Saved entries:
+ + + +
Definition keeps_target (f : thread -> thread) : Prop :=
  forall t a, target (f t) = Some a -> target t = Some a.

Lemma launch_target rnd : keeps_target (launch rnd).
Proof. intros [req p h] a. unfold launch, target. cbn. destruct p; try done. by destruct (negb rel && _). Qed.
Lemma wait_target timer rn : keeps_target (wait_turn timer rn).
Proof.
  intros [req p h] a. unfold wait_turn, target. cbn. destruct p; try done. destruct timer.
  - by destruct (isServerDead rn (req_endname req) servername server).
  - by destruct h.
Qed.
Lemma finish_target rnd rn : keeps_target (finish rnd rn).
Proof.
  intros [req p h] a. unfold finish, target. cbn. destruct p; try done. cbn. destruct reply; [|done].
  destruct (isServerDead rn (req_endname req) servername server); [done |]. by destruct (negb rel && _).
Qed.
Lemma send_target : keeps_target send.
Proof. intros [req p h] a. unfold send, target. cbn. by destruct p. Qed.

(** Only the first step of a request reads a pointer, and it reads one that is there. *)
Lemma start_target rn t a :
  target (start rn t) = Some a -> target t = Some a \/ exists sn, server_at rn sn = Some a.
Proof.
  destruct t as [req p h]. unfold start, target. cbn. destruct p; try (by left).
  cbn. destruct (is_enabled rn (req_endname req)); [|done].
  destruct (default None (connections rn !! req_endname req)) as [sn|]; [|done].
  destruct (server_at rn sn) eqn:E; [|done]. intros [= ->]. right. by exists sn.
Qed.

Lemma elem_alter {A} (f : A -> A) k (l : list A) x : x ∈ alter f k l -> x ∈ l \/ exists y, y ∈ l /\ x = f y.
Proof.
  intros [i Hi]%list_elem_of_lookup. destruct (decide (k = i)) as [->|Hne].
  - rewrite list_lookup_alter_eq in Hi. destruct (l !! i) as [y|] eqn:E; [|done]. injection Hi as <-.
    right. exists y. split; [by eapply list_elem_of_lookup_2 | done].
  - rewrite list_lookup_alter_ne in Hi by done. left. by eapply list_elem_of_lookup_2.
Qed.

Lemma on_thread_pointers k f s :
  (forall t a, target (f t) = Some a -> target t = Some a \/ exists sn, server_at (sy_net s) sn = Some a) ->
  pointers_ok s -> pointers_ok (on_thread k f s).
Proof.
  intros Hf [Hn Ht]. split; [exact Hn |]. cbn. intros t a Hin Hta.
  apply elem_alter in Hin as [Hin|(y & Hin & ->)]; [by apply (Ht t) |].
  apply Hf in Hta as [Hta|[sn Hsn]]; [by apply (Ht y) | by apply (Hn sn)].
Qed.

Lemma exec_shape k s s' :
  exec k s = Done s' -> sy_net s' = sy_net s /\ length (sy_servers s') = length (sy_servers s)
    /\ (forall i, (th_phase <$> sy_threads s' !! i) = (th_phase <$> sy_threads s !! i)).
Proof.
  unfold exec. intros Hx. destruct (sy_threads s !! k) as [[req p h]|] eqn:Ek; [|by injection Hx as <-].
  destruct h as [|server|r]; [by injection Hx as <- | | by injection Hx as <-].
  destruct (sy_servers s !! server) as [rs|]; [|done].
  apply go_bind_Done in Hx as ([[rs' w'] r] & _ & [= <-]). cbn. split; [done |]. split; [by rewrite length_insert |].
  intros i. destruct (decide (i = k)) as [->|Hne].
  - rewrite list_lookup_insert_eq by by eapply lookup_lt_Some. by rewrite Ek.
  - by rewrite list_lookup_insert_ne.
Qed.

Lemma step_pointers ev s s' : step ev s = Done s' -> pointers_ok s -> pointers_ok s'.
Proof.
  intros Hst Hs. destruct ev as [e m ty v|k|k rnd|k|k timer|k rnd|k|op|sn rs]; cbn [step] in Hst.
  - apply go_bind_Done in Hst as (req & _ & Hst). destruct (net_done (sy_net s)); injection Hst as <-; [done |].
    destruct Hs as [Hn Ht]. split; [exact Hn |]. cbn. intros t a [Hin| ->%list_elem_of_singleton]%elem_of_app; [by apply (Ht t) | done].
  - injection Hst as <-. apply on_thread_pointers; [|done]. intros t a. apply start_target.
  - injection Hst as <-. apply on_thread_pointers; [|done]. intros t a ?. left. by eapply launch_target.
  - destruct (exec_shape _ _ _ Hst) as (Hnet & Hlen & Hph). destruct Hs as [Hn Ht]. split.
    + rewrite Hnet, Hlen. exact Hn.
    + rewrite Hlen. intros t a [i Hi]%list_elem_of_lookup Hta. specialize (Hph i). rewrite Hi in Hph.
      destruct (sy_threads s !! i) as [t0|] eqn:E; [|done]. injection Hph as Hph.
      apply (Ht t0 a); [by eapply list_elem_of_lookup_2 |]. unfold target in *. by rewrite <- Hph.
  - injection Hst as <-. apply on_thread_pointers; [|done]. intros t a ?. left. by eapply wait_target.
  - injection Hst as <-. apply on_thread_pointers; [|done]. intros t a ?. left. by eapply finish_target.
  - injection Hst as <-. apply on_thread_pointers; [|exact Hs]. intros t a ?. left. by eapply send_target.
  - apply go_bind_Done in Hst as (rn & Hop & [= <-]). destruct Hs as [Hn Ht]. split; [|exact Ht].
    cbn. intros sn a Ha. eapply Hn, operate_server; done.
  - injection Hst as <-. destruct Hs as [Hn Ht]. split; cbn [sy_net sy_servers sy_threads].
    + intros sn' a. rewrite server_at_add, length_app. cbn. destruct (decide (sn = sn')).
      * intros [= <-]. lia.
      * intros Ha%Hn. lia.
    + intros t a Hin Hta. rewrite length_app. specialize (Ht t a Hin Hta). lia.
Qed.

(** The server at [a] is not in the network, and request [k] waits for it in vain. *)
Definition orphaned (k a : nat) s : Prop :=
  (a < length (sy_servers s))%nat /\ (forall sn, server_at (sy_net s) sn <> Some a)
  /\ exists t, sy_threads s !! k = Some t
       /\ (target t = Some a \/ (exists n, th_phase t = PReply failed n) \/ th_phase t = PSent failed).

Lemma orphan_dead (rn : Network (End:=End) (Srv:=Srv)) e sn a :
  (forall sn, server_at rn sn <> Some a) -> isServerDead rn e sn a = true.
Proof. intros Hno. unfold isServerDead. rewrite bool_decide_eq_false_2; [by rewrite orb_true_r | apply Hno]. Qed.

Lemma orphaned_thread k a k' f s :
  (forall t, target t = Some a \/ (exists n, th_phase t = PReply failed n) \/ th_phase t = PSent failed ->
     target (f t) = Some a \/ (exists n, th_phase (f t) = PReply failed n) \/ th_phase (f t) = PSent failed) ->
  orphaned k a s -> orphaned k a (on_thread k' f s).
Proof.
  intros Hf (Ha & Hno & t & Hk & Ht). split; [done |]. split; [done |]. cbn.
  destruct (decide (k' = k)) as [->|Hne].
  - exists (f t). rewrite list_lookup_alter_eq, Hk. auto.
  - exists t. by rewrite list_lookup_alter_ne.
Qed.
+ + + +
Beginning at the first line of the records, retype exactly every line up to and including the one with "Proof. intros [req p h] a. unfold launch, target.".

Definition keeps_target (f : thread -> thread) : Prop :=
  forall t a, target (f t) = Some a -> target t = Some a.

Lemma launch_target rnd : keeps_target (launch rnd).
Proof. intros [req p h] a. unfold launch, target. cbn. destruct p; try done. by destruct (negb rel && _). Qed.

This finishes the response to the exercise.